BEGIN

(* ===== verification/Rows.v ===== *)
(** * Rows: what clients can rely on

    What the row operations of [Storage] do to a working storage, and that
    waiting for write tickets ends.  What holds of acknowledged writes while
    other requests run is in [Acked]; here are the two ways in which the row
    cache breaks it. *)

From S2P Require Import Prelude RustStr Ast Schema CqlValue Keys Kv Pipeline Storage.

Section rows.
Context `{KVLaws} `{Json}.

(** Engines exist and work. *)
Definition engines_ok (s : Storage) : Prop :=
  0 < dbs_len s /\ Forall engine_ok (st_engines s).

Lemma engine_at s i : engines_ok s -> i < dbs_len s ->
  exists e, st_engines s !! i = Some e /\ engine_ok e.
Proof.
  intros [_ Hf] Hi. destruct (lookup_lt_is_Some_2 (st_engines s) i Hi) as [e He].
  exists e. split; [done|]. by eapply Forall_lookup_1.
Qed.

Lemma row_engine_lt s ks tb parts : engines_ok s -> row_engine ks tb parts s < dbs_len s.
Proof. intros [Hn _]. by apply engine_of_lt. Qed.

(** The state after engine [i] moved to [e]. *)
Definition with_engine (i : nat) (e : Engine) (s : Storage) : Storage :=
  set_engines (<[i := e]> (st_engines s)) s.

Lemma engines_ok_with s i e : engines_ok s -> engine_ok e -> engines_ok (with_engine i e s).
Proof.
  intros [Hn Hf] He. split; [unfold dbs_len; cbn; by rewrite length_insert|].
  by apply Forall_insert.
Qed.
Lemma dbs_len_with s i e : dbs_len (with_engine i e s) = dbs_len s.
Proof. unfold dbs_len. cbn. by rewrite length_insert. Qed.

Lemma engine_send_eq s i e op : st_engines s !! i = Some e -> engine_ok e -> carries op ->
  exists e', send e op = Ok (e', e_next e) /\ engine_ok e' /\
    engine_send i op s = (with_engine i e' s, Ok (Some (i, e_next e))).
Proof.
  intros Hi He Hop. destruct (send_open e op) as [e' Hs]; [by apply He|].
  exists e'. split; [done|]. split; [by eapply engine_ok_send|].
  unfold engine_send, on_engine. by rewrite Hi, Hs.
Qed.

Lemma engine_write_eq s i e ops what : st_engines s !! i = Some e -> engine_ok e ->
  exists e', engine_write i ops what s = (with_engine i e' s, Ok ()) /\ engine_ok e' /\
    db_view (e_db e') = apply_ops (db_view (e_db e)) ops /\ pend_ops e' = pend_ops e.
Proof.
  intros Hi He. destruct (engine_ok_direct e ops He) as (e' & Hw & He' & Hv & Hp).
  exists e'. split; [|done]. unfold engine_write, on_engine. by rewrite Hi, Hw.
Qed.

Lemma set_engines_same s i e : st_engines s !! i = Some e ->
  set_engines (<[i := e]> (st_engines s)) s = s.
Proof. intros Hi. rewrite list_insert_id by done. by destruct s. Qed.

Lemma engine_get_eq s i e key : st_engines s !! i = Some e ->
  engine_get i key s = (s, db_get (e_db e) key).
Proof. intros Hi. unfold engine_get, on_engine. rewrite Hi. by rewrite set_engines_same. Qed.

(** The effect of [on_cache]. *)
Definition cached (ks : str) (f : gmap bytes bytes -> gmap bytes bytes) (s : Storage) : Storage :=
  if should_cache ks then set_row_cache (f <$> st_row_cache s) s else s.
Lemma cached_engines ks f s : st_engines (cached ks f s) = st_engines s.
Proof. unfold cached. by case_match. Qed.
Lemma cached_sync ks f s : st_write_sync (cached ks f s) = st_write_sync s.
Proof. unfold cached. by case_match. Qed.
Lemma engines_ok_cached ks f s : engines_ok s -> engines_ok (cached ks f s).
Proof. unfold engines_ok, dbs_len. by rewrite cached_engines. Qed.

Lemma cache_lookup_cached ks key ks' f s :
  cache_lookup ks key (cached ks' f s)
  = if should_cache ks && should_cache ks' then (f <$> st_row_cache s) ≫= fun c => c !! key
    else cache_lookup ks key s.
Proof. unfold cache_lookup, cached. by destruct (should_cache ks), (should_cache ks'). Qed.

(** One queued row operation: its engine receives it, the cache is updated. *)
Lemma row_op_spec s ks tb parts f op : engines_ok s -> carries op ->
  exists e e', let i := row_engine ks tb parts s in
    st_engines s !! i = Some e /\ engine_ok e /\ send e op = Ok (e', e_next e) /\
    (on_cache ks f;; write_data_op ks tb parts op) s
    = (with_engine i e' (cached ks f s), Ok (Some (i, e_next e))).
Proof.
  intros Hs Hop. destruct (engine_at s (row_engine ks tb parts s)) as (e & He & Hok);
    [done|by apply row_engine_lt|].
  destruct (engine_send_eq (cached ks f s) (row_engine ks tb parts s) e op) as (e' & Hsend & _ & Heq);
    [by rewrite cached_engines|done|done|].
  exists e, e'. split; [done|]. split; [done|]. split; [done|].
  unfold on_cache. rewrite (st_bind_eq _ _ s (cached ks f s) ()) by done.
  unfold write_data_op. rewrite (st_bind_eq _ _ _ (cached ks f s) (row_engine ks tb parts s)); [done|].
  unfold gets, row_engine, dbs_len. by rewrite cached_engines.
Qed.

Lemma thread_step_inv i l s s' : thread_step i l s = Some s' ->
  exists e e', st_engines s !! i = Some e /\ pipe_step (st_write_sync s) l e = Some e' /\
    s' = with_engine i e' s.
Proof.
  unfold thread_step. intros (e & He & (e' & He' & [= <-])%bind_Some)%bind_Some.
  by exists e, e'.
Qed.

(** What the database access of a read finds. *)
Lemma row_fetch_eq s ks tb parts e : engine_ok e -> st_engines s !! row_engine ks tb parts s = Some e ->
  row_fetch ks tb parts s = (s, Ok (db_view (e_db e) !! row_key ks tb parts)).
Proof.
  intros Hok He. unfold row_fetch. rewrite (st_bind_eq _ _ s s (row_engine ks tb parts s)) by done.
  rewrite (engine_get_eq _ _ _ _ He), db_get_ok by apply Hok. done.
Qed.

(** What a read does to the state: nothing, or it remembers the value. *)
Lemma get_row_spec s ks tb parts : engines_ok s ->
  let key := row_key ks tb parts in
  exists e, st_engines s !! row_engine ks tb parts s = Some e /\ engine_ok e /\
  get_row ks tb parts s =
    match cache_lookup ks key s with
    | Some v => (s, Ok (Some v))
    | None => match db_view (e_db e) !! key with
              | Some v => (cached ks <[key := v]> s, Ok (Some v))
              | None => (s, Ok None)
              end
    end.
Proof.
  intros Hs key. destruct (engine_at s (row_engine ks tb parts s)) as (e & He & Hok);
    [done|by apply row_engine_lt|].
  exists e. split; [done|]. split; [done|]. unfold get_row.
  rewrite (st_bind_eq _ _ s s (cache_lookup ks key s)) by done.
  destruct (cache_lookup ks key s); [done|].
  rewrite (st_bind_eq _ _ _ _ _ (row_fetch_eq _ _ _ _ _ Hok He)). fold key.
  by destruct (db_view (e_db e) !! key).
Qed.

(** ** Quiescence *)

Definition thread (s s' : Storage) : Prop := exists i l, thread_step i l s = Some s'.

Lemma drain_thread s i e fuel : st_engines s !! i = Some e ->
  rtc thread s (with_engine i (drain (st_write_sync s) fuel e) s).
Proof.
  revert s e. induction fuel as [|f IH]; intros s e He; cbn [drain];
    [unfold with_engine; by rewrite set_engines_same|].
  destruct (next_label e ≫= _) as [e'|] eqn:Hl;
    [|unfold with_engine; by rewrite set_engines_same].
  apply bind_Some in Hl as (l & _ & Hl).
  assert (Ht : thread_step i l s = Some (with_engine i e' s)).
  { unfold thread_step. rewrite He. cbn. by rewrite Hl. }
  eapply rtc_l; [exists i, l; exact Ht|].
  specialize (IH (with_engine i e' s) e'). unfold with_engine, set_engines in *. cbn in IH.
  rewrite list_insert_insert_eq in IH. apply IH, list_lookup_insert_eq. by eapply lookup_lt_Some.
Qed.

Lemma quiesce_thread s : rtc thread s (quiesce s).
Proof.
  set (d := fun e : Engine => drain (st_write_sync s) (work e) e).
  assert (Hk : forall l2 l1, st_engines s = l1 ++ l2 ->
    rtc thread (set_engines ((d <$> l1) ++ l2) s) (quiesce s)).
  { induction l2 as [|e l2 IH]; intros l1 Hl.
    - rewrite app_nil_r in Hl. unfold quiesce. by rewrite Hl, app_nil_r.
    - specialize (IH (l1 ++ [e])). rewrite <-app_assoc in IH. specialize (IH Hl).
      etrans; [|exact IH].
      pose proof (drain_thread (set_engines ((d <$> l1) ++ e :: l2) s) (length l1) e (work e)) as Hd.
      rewrite fmap_app, <-app_assoc. unfold with_engine, set_engines in Hd. cbn in Hd.
      rewrite list_lookup_middle, insert_app_r_alt in Hd by (by rewrite length_fmap).
      rewrite length_fmap, Nat.sub_diag in Hd. by apply Hd. }
  specialize (Hk (st_engines s) [] eq_refl). cbn in Hk.
  by replace (set_engines (st_engines s) s) with s in Hk by (by destruct s).
Qed.

Lemma drained_ok sync e : engine_ok e ->
  engine_ok (drain sync (work e) e) /\ idle (drain sync (work e) e) /\
  logical (drain sync (work e) e) = logical e /\ e_next (drain sync (work e) e) = e_next e.
Proof.
  intros He. split; [|split; [by apply drain_idle|]].
  - apply drain_inv; [|done]. intros l e1 e2. apply engine_ok_step.
  - apply (drain_inv (fun e' => engine_ok e' /\ logical e' = logical e /\ e_next e' = e_next e)); [|done].
    intros l e1 e2 (Hok & Hl & Hn) Hs. split; [by eapply engine_ok_step|].
    rewrite (proj1 (pipe_step_next _ _ _ _ Hs)). split; [|done].
    rewrite <-Hl. eapply pipe_step_logical; [apply Hok|done].
Qed.

(** A ticket some earlier write returned. *)
Definition issued (s : Storage) (t : WriteTicket) : Prop :=
  match t with
  | Some (i, n) => exists e, st_engines s !! i = Some e /\ n < e_next e
  | None => True
  end.

(** The tickets issued so far are completed once the threads have run dry. *)
Lemma quiesce_settled s tickets : engines_ok s -> Forall (issued s) tickets -> settled (quiesce s) tickets = true.
Proof.
  intros [_ Hs] Ht. apply forallb_Forall. eapply Forall_impl; [exact Ht|]. intros [[i n]|] Hi; [|done].
  destruct Hi as (e & He & Hn). cbn. rewrite list_lookup_fmap, He. cbn.
  apply bool_decide_eq_true. destruct (drained_ok (st_write_sync s) e) as (Hok & Hid & _ & Hnx);
    [by eapply Forall_lookup_1|]. apply (idle_done _ _ Hok Hid). by rewrite Hnx.
Qed.
Lemma quiesce_done s t : engines_ok s -> issued s t -> ticket_done (quiesce s) t = true.
Proof.
  intros Hs Ht. pose proof (quiesce_settled s [t] Hs (Forall_cons_2 _ _ _ Ht (Forall_nil_2 _))) as Hq.
  cbn in Hq. by rewrite andb_true_r in Hq.
Qed.
(** A queued row operation is accepted, and its ticket was issued. *)
Lemma row_op_issued s ks tb parts f op : engines_ok s -> carries op ->
  exists s1 t, (on_cache ks f;; write_data_op ks tb parts op) s = (s1, Ok t) /\ engines_ok s1 /\ issued s1 t.
Proof.
  intros Hs Hop. destruct (row_op_spec s ks tb parts f op Hs Hop) as (e & e' & He & Hok & Hsend & Heq).
  eexists _, _. split; [exact Heq|]. split.
  - apply engines_ok_with; [by apply engines_ok_cached|by eapply engine_ok_send].
  - exists e'. split.
    + apply list_lookup_insert_eq. rewrite cached_engines. by eapply lookup_lt_Some.
    + apply send_spec in Hsend as (_ & _ & _ & _ & -> & _). lia.
Qed.

(** C28: waiting ends.  From every state the pipeline threads can run until
    every ticket handed out so far is completed, without losing an operation:
    [settle] never waits for ever on a working database, and the state it can
    come to has the logical contents committed on every engine. *)
Theorem settle_completes s tickets :
  engines_ok s -> Forall (issued s) tickets ->
  rtc thread s (quiesce s) /\ settled (quiesce s) tickets = true /\
  Forall2 (fun e e' => db_view (e_db e') = logical e) (st_engines s) (st_engines (quiesce s)).
Proof.
  intros [Hn Hs] Ht. split; [apply quiesce_thread|]. split; [by apply quiesce_settled|].
  cbn. apply Forall2_fmap_r, Forall_Forall2_diag. eapply Forall_impl; [exact Hs|].
  intros e He. destruct (drained_ok (st_write_sync s) e He) as (_ & Hi & <- & _).
  unfold logical. by rewrite (proj1 (idle_pending _ Hi)).
Qed.

End rows.

(** ** A concrete storage *)

(** A json codec that accepts nothing: the row operations do not use it. *)
Definition no_json : Json :=
  {| ks_to_vec _ := Err []; ks_from_slice _ := Err []; tb_to_vec _ := Err [];
     tb_from_slice _ := Err [] |}.

(** Two engines, an empty row cache, one committed row [ks.t[a] = 1]. *)
Definition demo_key : bytes := row_key (bs "ks") (bs "t") [bs "a"].
Definition demo_storage : @Storage mem_kv :=
  let e (d : gmap bytes bytes) := spawn_writer (H := mem_kv) d in
  {| st_engines := (fun i => e (if bool_decide (i = data_engine 2 (bs "ks") (bs "t") (bs "a"))
                                then {[demo_key := bs "1"]} else ∅)) <$> [0; 1];
     st_keyspaces := ∅; st_tables := ∅; st_ast_cache := ∅; st_write_sync := false;
     st_row_cache := Some ∅ |}.

Lemma demo_storage_ok : engines_ok (H0 := mem_kv_laws) demo_storage.
Proof.
  split; [cbn; lia|]. repeat (apply Forall_cons; split; [by apply engine_ok_spawn|]).
  apply Forall_nil_2.
Qed.

Lemma settle_completes_witness :
  exists s1 t, put_row (bs "ks") (bs "t") [bs "b"] (bs "2") demo_storage = (s1, Ok t) /\
    settled (quiesce s1) [t; None] = true.
Proof.
  destruct (row_op_issued (H0 := mem_kv_laws) demo_storage (bs "ks") (bs "t") [bs "b"]
    <[row_key (bs "ks") (bs "t") [bs "b"] := bs "2"]>
    (Put (row_key (bs "ks") (bs "t") [bs "b"]) (bs "2"))) as (s1 & t & Heq & Hs1 & Ht);
    [apply demo_storage_ok|done|].
  exists s1, t. split; [exact Heq|].
  apply (settle_completes (H0 := mem_kv_laws) s1 [t; None] Hs1).
  repeat apply Forall_cons_2; [exact Ht|exact I|apply Forall_nil_2].
Defined.

(** The row cache can resurrect a deleted row.  A read that falls between
    the enqueuing of a delete and its commit misses the cache, finds the old
    value in the database and puts it back into the cache; the delete then
    commits and is acknowledged, the row is gone from the database, and every
    later point read still returns it. *)
Theorem deleted_row_resurrected :
  let s1 := fst (delete_row (bs "ks") (bs "t") [bs "a"] demo_storage) in
  let t := snd (delete_row (bs "ks") (bs "t") [bs "a"] demo_storage) in
  let s2 := fst (get_row (bs "ks") (bs "t") [bs "a"] s1) in
  let s3 := quiesce s2 in
  (ts ← t; Ok (settled s3 [ts])) = Ok true /\
  scan_rows s3 (bs "ks") (bs "t") = Ok [] /\
  snd (get_row (bs "ks") (bs "t") [bs "a"] s3) = Ok (Some (bs "1")).
Proof. repeat split; vm_compute; reflexivity. Qed.

(** A read that overlaps a write can undo it in the cache.  [get_row] misses the
    cache and finds the old value in the database; then the row is written, the
    write is committed and acknowledged; then the read does its last act and puts
    the old value into the cache.  The database has the new value, and every
    later point read returns the old one. *)
Theorem racing_read_stale :
  let old := snd (row_fetch (bs "ks") (bs "t") [bs "a"] demo_storage) in
  let s1 := fst (put_row (bs "ks") (bs "t") [bs "a"] (bs "2") demo_storage) in
  let t := snd (put_row (bs "ks") (bs "t") [bs "a"] (bs "2") demo_storage) in
  let s2 := quiesce s1 in
  let s3 := fst (row_fill (bs "ks") (bs "t") [bs "a"] (Some (bs "1")) s2) in
  cache_lookup (bs "ks") demo_key demo_storage = None /\ old = Ok (Some (bs "1")) /\
  (ts ← t; Ok (settled s2 [ts])) = Ok true /\
  snd (get_row (bs "ks") (bs "t") [bs "a"] s2) = Ok (Some (bs "2")) /\
  scan_rows s3 (bs "ks") (bs "t") = Ok [(demo_key, bs "2")] /\
  snd (get_row (bs "ks") (bs "t") [bs "a"] s3) = Ok (Some (bs "1")).
Proof. repeat split; vm_compute; reflexivity. Qed.

(** So can a TRUNCATE of an unrelated table: it empties the whole row cache, so
    that a read of a row whose write is still queued goes to the database, and
    what it finds there outlives the write. *)
Theorem cleared_cache_stale :
  let s1 := fst (put_row (bs "ks") (bs "t") [bs "a"] (bs "2") demo_storage) in
  let t := snd (put_row (bs "ks") (bs "t") [bs "a"] (bs "2") demo_storage) in
  let s2 := fst (truncate_table (bs "ks") (bs "u") s1) in
  let s3 := quiesce (fst (get_row (bs "ks") (bs "t") [bs "a"] s2)) in
  (ts ← t; Ok (settled s3 [ts])) = Ok true /\
  scan_rows s3 (bs "ks") (bs "t") = Ok [(demo_key, bs "2")] /\
  snd (get_row (bs "ks") (bs "t") [bs "a"] s3) = Ok (Some (bs "1")).
Proof. repeat split; vm_compute; reflexivity. Qed.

END

Work item ::
Please output the lines of the listing above that fall in the stretch from the one with "pose proof (drain_thread" through the one with "rewrite length_fmap, Nat.sub_diag", exactly and only those.

Reply to the exercise ::
      pose proof (drain_thread (set_engines ((d <$> l1) ++ e :: l2) s) (length l1) e (work e)) as Hd.
      rewrite fmap_app, <-app_assoc. unfold with_engine, set_engines in Hd. cbn in Hd.
      rewrite list_lookup_middle, insert_app_r_alt in Hd by (by rewrite length_fmap).
      rewrite length_fmap, Nat.sub_diag in Hd. by apply Hd. }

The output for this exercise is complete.